The Background

Choosing a background for the minis you spend hours on is almost as important as painting them. Usually the approach is to display the minis with a white background, eBay style, with no shadows showing if possible, unless the mini is predominantly colored in white. Find out more about my ups and downs in this quest after the jump.

As you can see from my earlier posts I tried to imitate the white background effect for my minis by putting a white paper behind it and taking a shot with the camera on my phone. While the results are not terrible, I could do a lot better than this. So I tried to build a light box from scratch, using a few available sources on the web. The results were not really satisfactory: the camera was a point and shoot type and I’m not really a wizard when it comes to photography.

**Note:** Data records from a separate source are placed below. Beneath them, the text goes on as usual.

(* ===== verification/EvBuffer.v ===== *)
(** * proj/os/ev_buffer.c

    Four groups of fixed-size blocks.  A block is a [mem_block_t] (link at
    offset 0) while free and an [ev_bufItem_t] (next, groupIndex, data) while
    allocated; the caller gets the address of [data], 8 bytes in.  The linker's
    placement of the pools and arenas is the class [EvLayout].  Build options:
    EV_BUFFER_DEBUG 0, ASSERT_DEBUG_MODE 0 (so [assert] is empty). *)
From S2P Require Import Prelude Memory Linked ListC SysEv Mempool.

(** ** Data *)

Definition DEFAULT_BUFFER_GROUP_NUM : nat := 4.
Definition BUFFER_GROUPS : list Z := [24; 60; 200; 1024].
Definition BUFFER_NUM_IN_GROUPS : list Z := [8; 12; 16; 1].
Definition MAX_BUFFER_SIZE : Z := 1024.
Definition LARGE_BUFFER : Z := 1024 - 8.

Definition BUFFER_SUCC : Z := 0.
Definition BUFFER_DUPLICATE_FREE : Z := 2.

(** OFFSETOF(ev_bufItem_t, data) and OFFSETOF(mem_block_t, data). *)
Definition bufItem_data : Z := 8.
Definition memBlock_data : Z := 4.

Definition group_size (i : nat) : Z := nth i BUFFER_GROUPS 0.
Definition group_num (i : nat) : Z := nth i BUFFER_NUM_IN_GROUPS 0.

Record ev_buf_groups_t := mk_group {
  qHead : Z;
  size : Z;
  availBufNum : Z;
}.

(** MEMPOOL_DECLARE: the addresses the linker gives the pools and their memory. *)
Class EvLayout := {
  size_pool : nat -> Z;
  size_mem : nat -> Z;
}.

(** [sizeof(size_i_mem)]. *)
Definition sizeof_mem (i : nat) : Z := MEMPOOL_ITEMSIZE_2_BLOCKSIZE (group_size i) * group_num i.

Record buf_state := mk_buf {
  b_cpu : cpu;
  bufGroups : list ev_buf_groups_t;
}.

Definition b_mem (s : buf_state) : mem := c_mem (b_cpu s).
Definition with_cpu (c : cpu) (s : buf_state) : buf_state := mk_buf c (bufGroups s).

(** ** Operations *)

(** Fuel of the free-list walk: 37 blocks exist. *)
Definition buf_fuel : nat := 38.

Fixpoint exist_walk (fuel : nat) (m : mem) (curBlock block : Z) : option bool :=
  match fuel with
  | O => None
  | S f =>
      if curBlock =? 0 then Some false
      else if block =? curBlock then Some true
      else exist_walk f m (load32 m curBlock) block
  end.

(** [None]: the index is outside [bufGroups] or the free list does not end. *)
Definition ev_buf_isExisted (index block : Z) (s : buf_state) : option bool :=
  g ← bufGroups s !! Z.to_nat index;
  exist_walk buf_fuel (b_mem s) (load32 (b_mem s) (qHead g)) block.

Definition ev_buf_retrieveMempoolHeader (pd : Z) : Z := pd - (bufItem_data - memBlock_data).
Lemma strcmp_spec m p1 p2 l1 l2 fuel : cstr m p1 l1 -> cstr m p2 l2 ->
  (length l1 < fuel)%nat -> strcmp fuel m p1 p2 = Some (lex l1 l2).
Proof.
  revert p1 p2 l2 fuel. induction l1 as [|x l1 IH]; intros p1 p2 [|y l2] [|fuel] H1 H2 Hf;
    simpl in Hf; try lia; cbn [strcmp].
  - simpl in H1, H2. by rewrite H1, H2.
  - pose proof (cstr_byte _ _ _ _ H2). simpl in H1. destruct H2 as (-> & ? & H2). rewrite H1.
    cmp_false (0 =? y). by cmp_true (0 - y <? 0).
  - pose proof (cstr_byte _ _ _ _ H1). simpl in H2. destruct H1 as (-> & ? & H1). rewrite H2.
    cmp_false (x =? 0). by cmp_false (x - 0 <? 0).
  - destruct H1 as (-> & ? & H1), H2 as (-> & ? & H2). simpl.
    destruct (Z.eqb_spec x y) as [->|]; [cmp_false (y =? 0); apply IH; [done..|lia]|].
    replace (x - y <? 0) with (x <? y) by (repeat case_cmp; try reflexivity; lia).
    by destruct (x <? y).
Qed.

Lemma cstr_ext m m' p l :
  (forall b, p <= b <= p + Z.of_nat (length l) -> load8 m' b = load8 m b) ->
  cstr m p l -> cstr m' p l.
Proof.
  revert p. induction l as [|c l IH]; intros p Hb; simpl in *.
  - by rewrite Hb by lia.
  - intros (E & ? & Hl). rewrite Hb by lia. split_and!; [done..|]. apply IH; [|done].
    intros b ?. apply Hb. lia.
Qed.

Lemma strcpy_spec m d s l fuel : cstr m s l -> (length l < fuel)%nat ->
  d + Z.of_nat (length l) < s \/ s + Z.of_nat (length l) < d ->
  exists m', strcpy_loop fuel m d s = Some m' /\ cstr m' d l /\
    forall b, b < d \/ d + Z.of_nat (length l) < b -> load8 m' b = load8 m b.
Proof.
  revert m d s fuel. induction l as [|c l IH]; intros m d s [|fuel] Hl Hf Hd; simpl in Hf; try lia.
  - simpl in *. rewrite Hl. simpl. eexists. split; [done|].
    split; [by rewrite load8_store8_eq|]. intros b ?. by rewrite load8_store8_ne by lia.
  - pose proof (cstr_byte _ _ _ _ Hl). destruct Hl as (E & ? & Hl). cbn [strcpy_loop length] in *.
    rewrite E. cmp_false (c =? 0).
    destruct (IH (store8 m d c) (d + 1) (s + 1) fuel) as (m' & -> & Hc & Hfr); [|lia|lia|].
    { apply (cstr_ext m); [|done]. intros b ?. rewrite load8_store8_ne by lia. done. }
    exists m'. split; [done|]. split.
    + simpl. rewrite Hfr, load8_store8_eq by lia. rewrite u8_small by lia. done.
    + intros b ?. rewrite Hfr, load8_store8_ne by lia. done.
Qed.

(** ** Words *)

Lemma set4_loop_frame n m p v b : b < p \/ p + 4 * Z.of_nat n <= b ->
  load8 (set4_loop n m p v) b = load8 m b.
Proof.
  revert m p. induction n as [|n IH]; intros m p Hb; cbn [set4_loop]; [done|].
  rewrite IH by lia. apply load8_store32_ne. lia.
Qed.

Lemma set4_loop_spec n m p v : all_words n (set4_loop n m p v) p (u32 v) = 1.
Proof.
  revert m p. induction n as [|n IH]; intros m p; cbn [set4_loop all_words]; [done|].
  assert (load32 (set4_loop n (store32 m p v) (p + 4) v) p = u32 v) as ->.
  { rewrite <- (load32_store32_eq m p v). unfold load32 at 1 2.
    rewrite !set4_loop_frame by lia. done. }
  rewrite Z.eqb_refl. apply IH.
Qed.

Lemma all_words_spec n m p v :
  all_words n m p v = 1 <-> forall k, 0 <= k < Z.of_nat n -> load32 m (p + 4 * k) = v.
Proof.
  revert p. induction n as [|n IH]; intros p; cbn [all_words].
  { split; [intros _ k Hk; lia|done]. }
  destruct (Z.eqb_spec (load32 m p) v) as [E|E]; simpl.
  - rewrite IH. split; intros H k Hk.
    + destruct (decide (k = 0)) as [->|]; [by replace (p + 4 * 0) with p by lia|].
      replace (p + 4 * k) with (p + 4 + 4 * (k - 1)) by lia. apply H. lia.
    + replace (p + 4 + 4 * k) with (p + 4 * (k + 1)) by lia. apply H. lia.
  - split; [done|]. intros H. destruct E. rewrite <- (H 0) by lia. f_equal. lia.
Qed.

(** ** Properties *)

(** [memmove] copies overlapping blocks correctly in both directions: the [n]
    bytes at the destination become the bytes that stood at the source before
    the call, and no other byte changes. *)
Theorem memmove_overlap_safe (m : mem) (dest src n : Z) : 0 <= n ->
  (memmove m dest src n).1 = dest /\
  load_bytes (memmove m dest src n).2 dest (Z.to_nat n) = load_bytes m src (Z.to_nat n) /\
  forall b, b < dest \/ dest + n <= b -> load8 (memmove m dest src n).2 b = load8 m b.
Proof.
  intros Hn. destruct (copy_dir_copied m dest src n Hn) as [H1 H2].
  rewrite Z2Nat.id in H2 by done. done.
Qed.

Lemma memmove_overlap_safe_witness :
  load_bytes (memmove (store_bytes ∅ 100 [1; 2; 3; 4; 5]) 102 100 5).2 102 5 = [1; 2; 3; 4; 5].
Proof.
  destruct (memmove_overlap_safe (store_bytes ∅ 100 [1; 2; 3; 4; 5]) 102 100 5) as (_ & E & _); [lia|].
  exact E.
Defined.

I ditched the idea for the while, looking for alternative solutions. That’s when I found out about dynamic backgrounds with blurred designs for all kinds of miniatures. Head on over to Massive Voodoo for a selection of such backgrounds. I took the neutral colors, light variant and printed it on a regular A3 printing paper. Here’s an example I took with the same camera with the same settings, with one daylight lamp from above:

The possessed marine I'm currently working on.

The possessed marine I’m working on.

For the moment I am content with the results. Until the moment I’m getting a professional camera on my own, the result will vary.

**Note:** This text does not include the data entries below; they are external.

(* ===== verification/EvQueue.v ===== *)
(** * proj/os/ev_queue.c

    A queue of intrusive items, first-in first-out or ordered by a priority
    function of the caller.  The queue object is a record; [None] stands for a
    NULL queue pointer.  Items live in the byte memory, with their link in the
    first word.  Every operation runs with the interrupts disabled. *)
From S2P Require Import Prelude Memory Linked ListC SysEv Mempool EvBuffer.
From Stdlib Require Import Sorted.

(** ** Data *)

Record ev_queue_t := mk_queue {
  head : Z;
  tail : Z;
  priFunc : Z;    (** function pointer, 0 when NULL *)
  curNum : Z;
}.

Definition QUEUE_SUCC : Z := 0.
Definition QUEUE_INVALID_PARAMETER : Z := 1.
Definition QUEUE_EMPTY : Z := 2.
Definition QUEUE_NOT_FOUND : Z := 3.

Definition empty_queue (f : Z) : ev_queue_t := mk_queue 0 0 f 0.

(** The caller's priority functions: what the function at a code address
    returns for an item of a memory. *)
Class PriFuncs := pri_call : Z -> mem -> Z -> Z.

(** ** Operations *)
Section ops.
Context `{PriFuncs} (fuel : nat).

(** The search of [ev_queue_rawPush]: the final [previous] and [current]. *)
Fixpoint pri_search (n : nat) (f : Z) (m : mem) (newElement previous current : Z) : option (Z * Z) :=
  match n with
  | O => None
  | S n' =>
      if current =? 0 then Some (previous, current)
      else if pri_call f m newElement <? pri_call f m current then Some (previous, current)
      else pri_search n' f m newElement current (load32 m current)
  end.

Definition ev_queue_rawPush (q : option ev_queue_t) (newElement : Z) (c : cpu)
    : option (Z * option ev_queue_t * cpu) :=
  match q with
  | None => Some (QUEUE_INVALID_PARAMETER, None, c)
  | Some q =>
      if newElement =? 0 then Some (QUEUE_INVALID_PARAMETER, Some q, c)
      else
        let '(r, c1) := drv_disable_irq c in
        let m := c_mem c1 in
        if head q =? 0 then
          let q' := mk_queue newElement newElement (priFunc q) (u32 (curNum q + 1)) in
          Some (QUEUE_SUCC, Some q', drv_restore_irq r (with_mem (store32 m newElement 0) c1))
        else if priFunc q =? 0 then
          let m1 := store32 m (tail q) newElement in
          let m2 := store32 m1 newElement 0 in
          let q' := mk_queue (head q) newElement (priFunc q) (u32 (curNum q + 1)) in
          Some (QUEUE_SUCC, Some q', drv_restore_irq r (with_mem m2 c1))
        else
          '(previous, current) ← pri_search fuel (priFunc q) m newElement 0 (head q);
          let h' := if previous =? 0 then newElement else head q in
          let m1 := if previous =? 0 then m else store32 m previous newElement in
          let m2 := store32 m1 newElement current in
          let t' := if current =? 0 then newElement else tail q in
          let q' := mk_queue h' t' (priFunc q) (u32 (curNum q + 1)) in
          Some (QUEUE_SUCC, Some q', drv_restore_irq r (with_mem m2 c1))
  end.

Definition ev_queue_rawPop (q : ev_queue_t) (c : cpu) : Z * ev_queue_t * cpu :=
  let '(r, c1) := drv_disable_irq c in
  let oldHead := head q in
  let q1 :=
    if negb (oldHead =? 0) then
      mk_queue (load32 (c_mem c1) oldHead) (if oldHead =? tail q then 0 else tail q)
        (priFunc q) (u32 (curNum q - 1))
    else q in
  let q2 := if curNum q1 =? 0 then mk_queue 0 0 (priFunc q1) (curNum q1) else q1 in
  (oldHead, q2, drv_restore_irq r c1).

(** [while(current != delElement && current) ...] *)
Fixpoint del_search (n : nat) (m : mem) (delElement previous current : Z) : option (Z * Z) :=
  match n with
  | O => None
  | S n' =>
      if negb (current =? delElement) && negb (current =? 0)
      then del_search n' m delElement current (load32 m current)
      else Some (previous, current)
  end.

Definition ev_queue_rawDelete (q : option ev_queue_t) (delElement : Z) (c : cpu)
    : option (Z * option ev_queue_t * cpu) :=
  match q with
  | None => Some (QUEUE_INVALID_PARAMETER, None, c)
  | Some q =>
      if delElement =? 0 then Some (QUEUE_INVALID_PARAMETER, Some q, c)
      else
        let '(r, c1) := drv_disable_irq c in
        let m := c_mem c1 in
        if head q =? 0 then Some (QUEUE_EMPTY, Some q, drv_restore_irq r c1)
        else if head q =? delElement then
          let h' := load32 m (head q) in
          let q' := mk_queue h' (if h' =? 0 then 0 else tail q) (priFunc q) (u32 (curNum q - 1)) in
          Some (QUEUE_SUCC, Some q', drv_restore_irq r c1)
        else
          '(previous, current) ← del_search fuel m delElement 0 (head q);
          if negb (current =? 0) then
            let m1 := store32 m previous (load32 m current) in
            let t' := if load32 m1 current =? 0 then previous else tail q in
            let q' := mk_queue (head q) t' (priFunc q) (u32 (curNum q - 1)) in
            Some (QUEUE_SUCC, Some q', drv_restore_irq r (with_mem m1 c1))
          else Some (QUEUE_NOT_FOUND, Some q, drv_restore_irq r c1)
  end.

Definition ev_queue_init (q : option ev_queue_t) (f : Z) : Z * option ev_queue_t :=
  match q with
  | None => (QUEUE_INVALID_PARAMETER, None)
  | Some _ => (QUEUE_SUCC, Some (empty_queue f))
  end.

Definition ev_queue_push (q : option ev_queue_t) (payload : Z) (c : cpu) :=
  ev_queue_rawPush q (ev_buf_getHead payload) c.

Definition ev_queue_pop (q : ev_queue_t) (c : cpu) : Z * ev_queue_t * cpu :=
  let '(oneItem, q', c') := ev_queue_rawPop q c in
  (if oneItem =? 0 then 0 else oneItem + bufItem_data, q', c').

Definition ev_queue_delete (q : option ev_queue_t) (payload : Z) (c : cpu) :=
  ev_queue_rawDelete q (ev_buf_getHead payload) c.

(** The loop of [ev_queue_freeQ], one pop and one release at a time. *)
Fixpoint freeQ_loop `{EvLayout} (n : nat) (q : ev_queue_t) (s : buf_state)
    : option (ev_queue_t * buf_state) :=
  match n with
  | O => None
  | S n' =>
      let '(buffer_ptr, q', c') := ev_queue_pop q (b_cpu s) in
      if buffer_ptr =? 0 then Some (q', with_cpu c' s)
      else
        '(_, s') ← ev_buf_free buffer_ptr (with_cpu c' s);
        freeQ_loop n' q' s'
  end.

Definition ev_queue_freeQ `{EvLayout} (q : option ev_queue_t) (s : buf_state)
    : option (Z * option ev_queue_t * buf_state) :=
  match q with
  | None => Some (QUEUE_INVALID_PARAMETER, None, s)
  | Some q =>
      '(q', s') ← freeQ_loop fuel q s; Some (QUEUE_SUCC, Some q', s')
  end.
End ops.

(** ** The list a queue holds *)

Record queue_ok (m : mem) (q : ev_queue_t) (l : list Z) : Prop := {
  qo_chain : lchain m (head q) l;
  qo_tail : tail q = last_or 0 l;
  qo_num : curNum q = Z.of_nat (length l);
}.

(** Insertion by priority, after the items of the same priority. *)
Fixpoint pri_insert (pri : Z -> Z) (x : Z) (l : list Z) : list Z :=
  match l with
  | [] => [x]
  | y :: l' => if pri x <? pri y then x :: l else y :: pri_insert pri x l'
  end.

Definition queue_insert (f : Z) (pri : Z -> Z) (x : Z) (l : list Z) : list Z :=
  if f =? 0 then l ++ [x] else pri_insert pri x l.

(** A priority depends on an item's data, not on the links of items. *)
Class PriReadsData `{PriFuncs} (node : Z -> Prop) := {
  pri_node a : node a -> aligned4 a;
  pri_frame f m a v x : node a -> node x -> pri_call f (store32 m a v) x = pri_call f m x;
}.

(** Distinct aligned addresses are few: the 32-bit counter cannot overflow. *)
Lemma aligned_NoDup_length l : NoDup l -> Forall aligned4 l -> Z.of_nat (length l) <= 2 ^ 30.
Proof.
  intros Hnd Hal. rewrite Forall_forall in Hal.
  assert (length ((fun x => (x / 4)%Z) <$> l) <= length (seqZ 0 (2 ^ 30)%Z))%nat as Hle.
  { apply submseteq_length, NoDup_submseteq.
    - apply NoDup_fmap_2_strong; [|done]. intros x y Hx%Hal Hy%Hal E.
      destruct Hx, Hy. zdm.
    - intros y (x & -> & Hx)%list_elem_of_fmap. apply elem_of_seqZ. apply Hal in Hx as [? ?]. zdm. }
  rewrite length_fmap, length_seqZ in Hle. lia.
Qed.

I hereby would like to ask all the photography enthusiasts about fixing my errors. What would you have done differently? Do you have any pointers about the camera settings? Any ideas about different backgrounds? Please share in the comments!



  1. I really like the printed out background. Really makes him pop.

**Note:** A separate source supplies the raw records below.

(* ===== verification/EvTimer.v ===== *)
(** * proj/os/ev_timer.c

    Software timers: a singly linked list of timer objects, 24 of them in a
    static pool.  Timer objects are records in a store of their own, which
    implements [LinkedHeap], so [utlist.h]'s macros are the ones of [Linked].
    The hardware clock is a sequence of readings ([clk]) and the callbacks of
    the application are a parameter ([cb_call]); the state records the
    callbacks called so far.  Loops over the list take a fuel; the theorems show
    that one more than the number of timers is enough. *)
From S2P Require Import Prelude Linked ListC SysEv.

(** ** Data *)

Record ev_timer_event_t := mk_ev {
  next : Z;
  cb : Z;
  data : Z;
  timeout : Z;
  period : Z;
  curSysTick : Z;
  isRunning : Z;
  used : Z;
}.

Definition ev_zero : ev_timer_event_t := mk_ev 0 0 0 0 0 0 0 0.

Definition set_next v e := mk_ev v (cb e) (data e) (timeout e) (period e) (curSysTick e) (isRunning e) (used e).
Definition set_cb v e := mk_ev (next e) v (data e) (timeout e) (period e) (curSysTick e) (isRunning e) (used e).
Definition set_data v e := mk_ev (next e) (cb e) v (timeout e) (period e) (curSysTick e) (isRunning e) (used e).
Definition set_timeout v e := mk_ev (next e) (cb e) (data e) v (period e) (curSysTick e) (isRunning e) (used e).
Definition set_period v e := mk_ev (next e) (cb e) (data e) (timeout e) v (curSysTick e) (isRunning e) (used e).
Definition set_curSysTick v e := mk_ev (next e) (cb e) (data e) (timeout e) (period e) v (isRunning e) (used e).
Definition set_isRunning v e := mk_ev (next e) (cb e) (data e) (timeout e) (period e) (curSysTick e) v (used e).
Definition set_used v e := mk_ev (next e) (cb e) (data e) (timeout e) (period e) (curSysTick e) (isRunning e) v.

Abbreviation theap := (gmap Z ev_timer_event_t).

Definition ev (h : theap) (a : Z) : ev_timer_event_t := default ev_zero (h !! a).
Definition upd (a : Z) (f : ev_timer_event_t -> ev_timer_event_t) (h : theap) : theap :=
  <[a := f (ev h a)]> h.

Arguments ev : simpl never.
Arguments upd : simpl never.

#[export] Instance timer_linked : LinkedHeap theap := {
  hnext h a := next (ev h a);
  set_hnext h a v := upd a (set_next v) h;
  node_ok _ a := a <> 0;
}.

Lemma ev_upd a f h b : ev (upd a f h) b = if decide (a = b) then f (ev h a) else ev h b.
Proof.
  unfold ev, upd. case_decide; [subst; by rewrite lookup_insert_eq|by rewrite lookup_insert_ne].
Qed.

#[export] Instance timer_linked_laws : LinkedHeapLaws theap.
Proof.
  split; simpl.
  - done.
  - done.
  - intros h a v _ _. by rewrite ev_upd, decide_True.
  - intros h a b v _ _ Hne. by rewrite ev_upd, decide_False.
Qed.

(** [ev_timer], the two tick counters, the processor, the number of clock
    readings taken and the callbacks called. *)
Record timers := mk_timers {
  heap : theap;
  timer_head : Z;
  timer_nearest : Z;
  used_num : Z;
  prevSysTick : Z;
  remSysTick : Z;
  t_cpu : cpu;
  t_reads : nat;
  t_calls : list Z;
}.

Definition with_heap h s := mk_timers h (timer_head s) (timer_nearest s) (used_num s) (prevSysTick s) (remSysTick s) (t_cpu s) (t_reads s) (t_calls s).
Definition with_head v s := mk_timers (heap s) v (timer_nearest s) (used_num s) (prevSysTick s) (remSysTick s) (t_cpu s) (t_reads s) (t_calls s).
Definition with_nearest v s := mk_timers (heap s) (timer_head s) v (used_num s) (prevSysTick s) (remSysTick s) (t_cpu s) (t_reads s) (t_calls s).
Definition with_num v s := mk_timers (heap s) (timer_head s) (timer_nearest s) v (prevSysTick s) (remSysTick s) (t_cpu s) (t_reads s) (t_calls s).
Definition with_ticks p r s := mk_timers (heap s) (timer_head s) (timer_nearest s) (used_num s) p r (t_cpu s) (t_reads s) (t_calls s).
Definition with_tcpu c s := mk_timers (heap s) (timer_head s) (timer_nearest s) (used_num s) (prevSysTick s) (remSysTick s) c (t_reads s) (t_calls s).
Definition with_reads n s := mk_timers (heap s) (timer_head s) (timer_nearest s) (used_num s) (prevSysTick s) (remSysTick s) (t_cpu s) n (t_calls s).
Definition with_call a s := mk_timers (heap s) (timer_head s) (timer_nearest s) (used_num s) (prevSysTick s) (remSysTick s) (t_cpu s) (t_reads s) (t_calls s ++ [a]).
Definition upd_ev (a : Z) (f : ev_timer_event_t -> ev_timer_event_t) (s : timers) : timers :=
  with_heap (upd a f (heap s)) s.

Definition TIMER_EVENT_NUM : Z := 24.
Definition TIMER_EVENT_ENOUGH_NUM : Z := TIMER_EVENT_NUM - 4.
Definition SUCCESS : Z := 0.
Definition NO_TIMER_AVAIL : Z := 8.

(** What the timers are given: where the linker puts the pool, the clock's
    readings, the number of ticks in a microsecond and the callbacks (a return
    value and the state they leave). *)
Class TimerEnv := {
  timerEventPool : Z;
  clk : nat -> Z;
  sysTimerPerUs : Z;
  cb_call : Z -> Z -> timers -> Z * timers;
}.

(** [clock_time_exceed(ref, us)] of the chip's [timer.h], 16 ticks a
    microsecond, with the reading of the clock. *)
Definition clock_time_exceed (now ref us : Z) : bool := u32 (us * 16) <? u32 (now - ref).

(** ** Operations *)
Section ops.
Context `{TimerEnv} (fuel : nat).

Definition evt_size : Z := 28.
Definition evt_addr (i : nat) : Z := timerEventPool + evt_size * Z.of_nat i.
Definition ticks_per_ms : Z := sysTimerPerUs * 1000.

Definition clock_time (s : timers) : Z * timers :=
  (u32 (clk (t_reads s)), with_reads (S (t_reads s)) s).

Definition ev_timer_init (s : timers) : timers :=
  let h := foldr (fun i h => <[evt_addr i := ev_zero]> h) (heap s) (seq 0 (Z.to_nat TIMER_EVENT_NUM)) in
  with_num 0 (with_nearest 0 (with_head 0 (with_heap h s))).

Definition ev_timer_setPrevSysTick (tick : Z) (s : timers) : timers := with_ticks tick (remSysTick s) s.

Definition ev_timer_nearestGet (s : timers) : Z := timer_nearest s.

(** The search of [ev_timer_freeGet]: [n] slots are left, [i] is the next. *)
Fixpoint free_search (n i : nat) (h : theap) : option nat :=
  match n with
  | O => None
  | S n' => if used (ev h (evt_addr i)) =? 0 then Some i else free_search n' (S i) h
  end.

Definition ev_timer_freeGet (s : timers) : Z * timers :=
  if TIMER_EVENT_NUM <=? used_num s then (0, s)
  else match free_search (Z.to_nat TIMER_EVENT_NUM) 0 (heap s) with
  | Some i => (evt_addr i, with_num (u32 (used_num s + 1)) (upd_ev (evt_addr i) (set_used 1) s))
  | None => (0, s)
  end.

    A simple trick to use (when starting out), is to use a paper towel, or piece of paper hung loosely over a spotlight or light source. This diffuses the light, and takes away the harsh shadows on mini’s.

    For my battle reports, I have four diffuse light sources arranged around the room (cheap ikea lights with shades). It seems to work pretty well and make the photos pop. Helps that i have a DSLR too :).


    1. Thanks for the comment! The thing is I already built a lightbox with similar properties to diffuse lights (I used Eidinger transparent papers) but I guess the camera didn’t pick up on the lighting. I’ll give it another go when I get my hands on a DSLR for sure!


      1. Oh! The photo is really good. I was mainly just dropping a line for anyone looking for a quick tip on improving lighting. You stuff looks great and can only get better with upgraded glass! (lens/camera).